**PROBLEM DETAILS**
Filter these entries so that only lines with the word "rewrite" remain.

# # # #

Lemma observe_never_blocks_witness :
  (runCCRuleSet 0 (demo_req []) (demo_site $"s1" 0 []) [demo_rule $"observe" $"host" 1 60] $"1.2.3.4" $"s1" visited).2
  = (passed, false).
Proof. apply observe_never_blocks. repeat constructor. Defined.

Lemma log_only_never_bans_witness :
  cache (CheckCC 0 (demo_req []) (demo_site $"s1" 1 [ban_rule $"host"]) None visited).1 !! BuildCCBanKey $"host" $"s1" $"1.2.3.4"
  = None.
Proof.
  rewrite (log_only_never_bans 0 (demo_req []) (demo_site $"s1" 1 [ban_rule $"host"]) None visited); vm_compute; reflexivity.
Defined.

Lemma ban_scope_exact_witness :
  (matchCCBan (500 * second) $"s1" $"1.2.3.4" [] $"nic"
     (applyCCAction 0 (demo_req []) (ban_rule $"host") (demo_site $"s1" 0 []) $"1.2.3.4" $"s1" visited).1).2.1 ≠ [] ∧
  (matchCCBan (500 * second) $"s2" $"1.2.3.4" [] $"nic"
     (applyCCAction 0 (demo_req []) (ban_rule $"host") (demo_site $"s1" 0 []) $"1.2.3.4" $"s1" visited).1).2
  = (matchCCBan (500 * second) $"s2" $"1.2.3.4" [] $"nic" visited).2 ∧
  (matchCCBan (601 * second) $"s1" $"1.2.3.4" [] $"nic"
     (applyCCAction 0 (demo_req []) (ban_rule $"host") (demo_site $"s1" 0 []) $"1.2.3.4" $"s1" visited).1).2.1 = [].
Proof.
  destruct (ban_scope_exact 0 (demo_req []) (ban_rule $"host") (demo_site $"s1" 0 []) $"1.2.3.4" $"s1" visited)
    as (_ & H1 & H2 & H3); [reflexivity|discriminate|reflexivity|discriminate|by_decide|vm_compute; reflexivity|].
  split_and!.
  - by apply (H1 _ $"s1" $"1.2.3.4" [] $"nic").
  - apply (H2 _ $"s2" $"1.2.3.4" $"1.2.3.4" [] $"nic"); [reflexivity|by_decide|by_decide|discriminate|].
    right. intros Hon. by specialize (Hon eq_refl).
  - rewrite (H3 _ $"s1" $"1.2.3.4" $"1.2.3.4" [] $"nic"); [vm_compute; reflexivity|reflexivity|discriminate|vm_compute; reflexivity].
Defined.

# # # #

**EXERCISE RESULT**
  rewrite (log_only_never_bans 0 (demo_req []) (demo_site $"s1" 1 [ban_rule $"host"]) None visited); vm_compute; reflexivity.
  - rewrite (H3 _ $"s1" $"1.2.3.4" $"1.2.3.4" [] $"nic"); [vm_compute; reflexivity|reflexivity|discriminate|vm_compute; reflexivity].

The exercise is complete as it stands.